/nomarch

track events/messages through your pipeline

Primary LanguageRust

Nomarch

Nomarch tracks events through your pipeline

Modern data pipelines are complex with multiple points of failure. Nomarch accepts check-ins for each event id from each step in the pipeline. It is able to: * Alert you when events go missing, with specifics * Pinpoint exactly where events got lost * Give statistics on how many events reach each part of the pipeline * Optionally save reciepts in an S3 compatible store

Simplicity

Nomarch is designed for simplicity. This gives it incredible performance and reliability. Massive data pipelines should be able to be handled by a single node.

Config

We keep the config small, simple, and with minimal footguns. There are no optional fields, and therefore no surprising defaults.

Set the following fields explicitly in the config.json:

{
  // Your config's version.
  // This is just a string used in logging for clarity.
  "version": "1",

  // The pipeline tracked by this instance of Nomarch
  "pipeline": {
    "name": "pipeline_1",

    // Events are considered "lost" if they do not make it through the
    // pipeline in this number of seconds.
    //
    // Event IDs are held in memory for this duration. The smaller the number
    // the more events an instance can handle.
    "max_seconds_to_reach_end": 900,

    // Services an event must pass through in a pipeline.
    "services": [
        {
          "name": "step1",
          "children": [
            "step2"
          ],
          "required": false
        },
        {
          "name": "step2",
          "children": [],
          "required": false
        }
      ]
  }
}

Scalability

Nomarch is heavily optimized and a single instance will likely handle your pipeline just fine. Benchmark and measure it before scaling it out.

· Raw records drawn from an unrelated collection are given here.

(** The test for a prefix that is already sealed. *)
Definition exactly_covers (covered : list SignedOrdinaryEvent) (through : SignedOrdinaryEvent)
    (checkpoint : StoredCheckpoint) : bool :=
  (scp_algorithm checkpoint == TapeRootAlgorithm_Sha256Linear) &&
  (scp_through_event_count checkpoint == Z.of_nat (length covered)) &&
  (scp_through_event_id checkpoint == soe_event_id through) &&
  (scp_tape_root_hash checkpoint == tape_root_hash (hashes_of covered)).

(** A seal that emits: it verified the chain of the run and extends it. *)
Record seal_emits db run_id key signer mint (id : EventId) db'
    (covered : list SignedOrdinaryEvent) through items n previous prior : Prop := {
  se_covered : signed_ordinary_events_for_connection db run_id = Ok covered;
  se_through : last covered = Some through;
  se_items : Forall2 (fun row item => read_signed_row db row = Ok item) (checkpoint_rows db run_id) items;
  se_fold : seal_fold run_id covered (identity_of key signer) (only_key key) 0 None items = Ok (n, previous);
  se_prior : latest_checkpoint_for_connection db run_id = Ok prior;
  se_behind : is_some_and prior (exactly_covers covered through) = false;
  se_emit : emit_checkpoint_in_transaction db run_id covered prior key signer mint = Ok (id, db')
}.

Lemma seal_chain_fold db run_id covered key signer :
  verify_governed_checkpoint_chain_for_seal db run_id covered (tape_prefix_roots covered) key signer = Ok tt ->
  exists items n previous,
    Forall2 (fun row item => read_signed_row db row = Ok item) (checkpoint_rows db run_id) items /\
    seal_fold run_id covered (identity_of key signer) (only_key key) 0 None items = Ok (n, previous).
Proof.
  unfold verify_governed_checkpoint_chain_for_seal. fold (identity_of key signer) (only_key key).
  rewrite prefix_roots_length, Nat.eqb_refl. cbn [negb].
  intros (items & Hitems%map_err_ok & Hv)%bind_ok. apply collect_results_ok in Hitems.
  rewrite seal_fold_unit in Hv. destruct (seal_fold _ _ _ _ _ _ _) as [[n previous]|] eqn:Hf in Hv; [|done].
  by exists items, n, previous.
Qed.

(** A seal finds nothing to do, whatever id it was given, or emits. *)
Lemma seal_cases db run_id key signer mint outcome db' :
  seal_governed_signed_prefix_in_transaction db run_id key signer mint = Ok (outcome, db') ->
  (db' = db /\ (forall id, outcome <> GovernedCheckpointSealOutcome_Emitted id) /\
   forall mint', seal_governed_signed_prefix_in_transaction db run_id key signer mint' = Ok (outcome, db)) \/
  exists id covered through items n previous prior,
    outcome = GovernedCheckpointSealOutcome_Emitted id /\
    seal_emits db run_id key signer mint id db' covered through items n previous prior.
Proof.
  unfold seal_governed_signed_prefix_in_transaction. intros Hseal.
  destruct (signed_ordinary_events_for_connection db run_id) as [covered|] eqn:Hcov; [|done].
  cbn [map_err result_bind] in *. destruct (last covered) as [t|] eqn:Ht; [|left; by simplify_eq].
  assert (covered <> []) as Hne by (by intros ->). rewrite prefix_roots_last in * by done.
  destruct (verify_governed_checkpoint_chain_for_seal _ _ _ _ _ _) as [[]|] eqn:Hv; [|done].
  apply seal_chain_fold in Hv as (items & n & previous & Hitems & Hf).
  cbn [result_bind] in *. destruct (latest_checkpoint_for_connection db run_id) as [prior|] eqn:Hp; [|done].
  cbn [map_err result_bind] in *.
  assert (forall id, emit_checkpoint_in_transaction db run_id covered prior key signer mint = Ok (id, db') ->
            is_some_and prior (exactly_covers covered t) = false ->
            seal_emits db run_id key signer mint id db' covered t items n previous prior) as Hemit.
  { intros id He Hb. by split. }
  destruct prior as [cp|].
  - fold (exactly_covers covered t cp) in *. destruct (exactly_covers covered t cp) eqn:Hx.
    + left. by simplify_eq.
    + right. apply bind_ok in Hseal as ([id db''] & He & Hseal). simplify_eq.
      exists id, covered, t, items, n, previous, (Some cp). split; [done|by apply Hemit].
  - right. apply bind_ok in Hseal as ([id db''] & He & Hseal). simplify_eq.
    exists id, covered, t, items, n, previous, None. split; [done|by apply Hemit].
Qed.

Lemma seal_emits_prior db run_id key signer mint id db' covered through items n previous prior :
  db_wf db -> seal_emits db run_id key signer mint id db' covered through items n previous prior ->
  prior_matches prior n previous (length covered) /\ n = Z.of_nat (length (checkpoint_rows db run_id)).
Proof.
  intros Hwf [Hcov Ht Hitems Hf Hp Hb _]. split.
  - pose proof (seal_prior _ _ _ _ _ _ _ _ Hwf (identity_has_key key signer) Hitems Hf) as Hprior.
    unfold prior_matches. destruct previous as [[cid th]|]; [|destruct Hprior as [-> Hl]; rewrite Hp in Hl; by simplify_eq].
    destruct Hprior as (event & sg & p & before & Hs & -> & Hl). rewrite Hp in Hl. simplify_eq.
    exists p. split; [done|]. split; [apply Hs|].
    destruct (seal_through _ _ _ _ _ _ _ _ _ _ Hs) as (e & He & Hid).
    pose proof (lookup_lt_Some _ _ _ He) as Hlt.
    destruct (decide (S th = length covered)) as [Heq|]; [|lia]. exfalso.
    apply not_true_iff_false in Hb. apply Hb. unfold exactly_covers. cbn.
    rewrite (seal_algorithm _ _ _ _ _ _ _ _ _ _ Hs), (seal_count _ _ _ _ _ _ _ _ _ _ Hs),
      (seal_root _ _ _ _ _ _ _ _ _ _ Hs), <- Hid, Heq.
    rewrite last_lookup, <- Heq in Ht. cbn in Ht. rewrite Ht in He. simplify_eq.
    rewrite take_ge by (unfold hashes_of; rewrite length_fmap; lia). by rewrite !bool_decide_true.
  - destruct (seal_fold_last _ _ _ _ (identity_has_key key signer) _ _ _ Hf) as [-> _].
    by rewrite (Forall2_length _ _ _ Hitems).
Qed.

(** Sealing is idempotent: once a seal succeeded, sealing the same prefix again
    finds it sealed by the same checkpoint and changes nothing, whatever fresh id
    the second call would have used. *)
Theorem sealing_is_idempotent s run_id key signer mint mint' outcome s' :
  db_wf (ss_conn s) -> uuid_ok run_id -> mint_follows (ss_conn s) run_id mint ->
  Z.of_nat (length (checkpoint_rows (ss_conn s) run_id)) + 1 < 2 ^ 64 ->
  seal_governed_signed_prefix run_id key signer mint s = (Ok outcome, s') ->
  seal_governed_signed_prefix run_id key signer mint' s' =
    (Ok (match outcome with
         | GovernedCheckpointSealOutcome_Emitted id => GovernedCheckpointSealOutcome_AlreadySealed id
         | other => other
         end), s').
Proof.
  intros Hwf Hrun Hmint Hcount Hseal. unfold seal_governed_signed_prefix, transaction in *.
  destruct (seal_governed_signed_prefix_in_transaction _ _ _ _ _) as [[o db']|] eqn:Hb in Hseal; simplify_eq.
  cbn [ss_conn].
  apply seal_cases in Hb as [(-> & Hno & Hagain)|(id & covered & t & items & n & previous & prior & -> & Hs)].
  { rewrite Hagain. destruct outcome as [| |id]; [done..|]. by destruct (Hno id). }
  pose proof (seal_emits_prior _ _ _ _ _ _ _ _ _ _ _ _ _ Hwf Hs) as [Hprior Hn].
  destruct Hs as [Hcov Ht Hitems Hf Hp _ He].
  pose proof (covered_ids_parse _ _ _ Hwf Hcov) as Hids.
  apply emit_emitted in He as (-> & row & event & signature & He); [|done..].
  destruct (emitted_seals _ _ _ _ _ _ _ _ _ _ _ _ _ He Hprior) as [p Hsl]; [lia..|].
  assert (ev_id event = mint_id mint) as <- by (destruct (em_event _ _ _ _ _ _ _ _ _ _ _ He) as (? & _ & ->); done).
  erewrite (sealed_again db'); [done|apply He|done|done| | |by eapply emitted_items; [done|apply Hmint|done..]|exact Hf|exact Hsl].
  - rewrite <- Hcov. apply covered_same; [apply He|].
    intros r [Hin _]%elem_of_filter_bool. apply He. eapply run_row_fresh; [done|apply He|done].
  - by intros ->.
Qed.

(** ** What recovery reads *)

Lemma bounded_read_returns db keys run_id vs max :
  Forall2 (reads db keys) (run_rows db run_id) vs ->
  Z.of_nat (length (run_rows db run_id)) <= max < 2 ^ 63 - 1 ->
  all_with_verification_limit (rows_with_signatures db (uuid_to_string run_id)) keys (Some max) = Ok vs.
Proof.
  intros Hvs Hmax. unfold all_with_verification_limit, stored_rows_with_signatures, row_limit.
  rewrite (proj2 (Z.ltb_lt _ _)) by lia. cbn [result_bind].
  assert (length (rows_with_signatures db (uuid_to_string run_id)) = length (run_rows db run_id)) as Hlen
    by apply length_fmap.
  rewrite take_ge by lia. rewrite (proj2 (Z.ltb_ge _ _)) by lia. cbn [result_bind].
  apply collect_results_ok. unfold rows_with_signatures. by apply Forall2_fmap_l.
Qed.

If you do need more than one instance of Nomarch, it can be scaled in three ways:

  • Increase the host's memory. The biggest limiting factor is memory to store event ids.
  • Partition the pipeline across Nomarch instances. This allows a smaller max_seconds_to_reach_end config, meaning fewer events are held in memory at a time.
  • Partition events across Nomarch instances. UUIDv4s, sequential ids, and other common schemes are normally distributed by modulo. This means you can send some ids to one instance and other ids to another.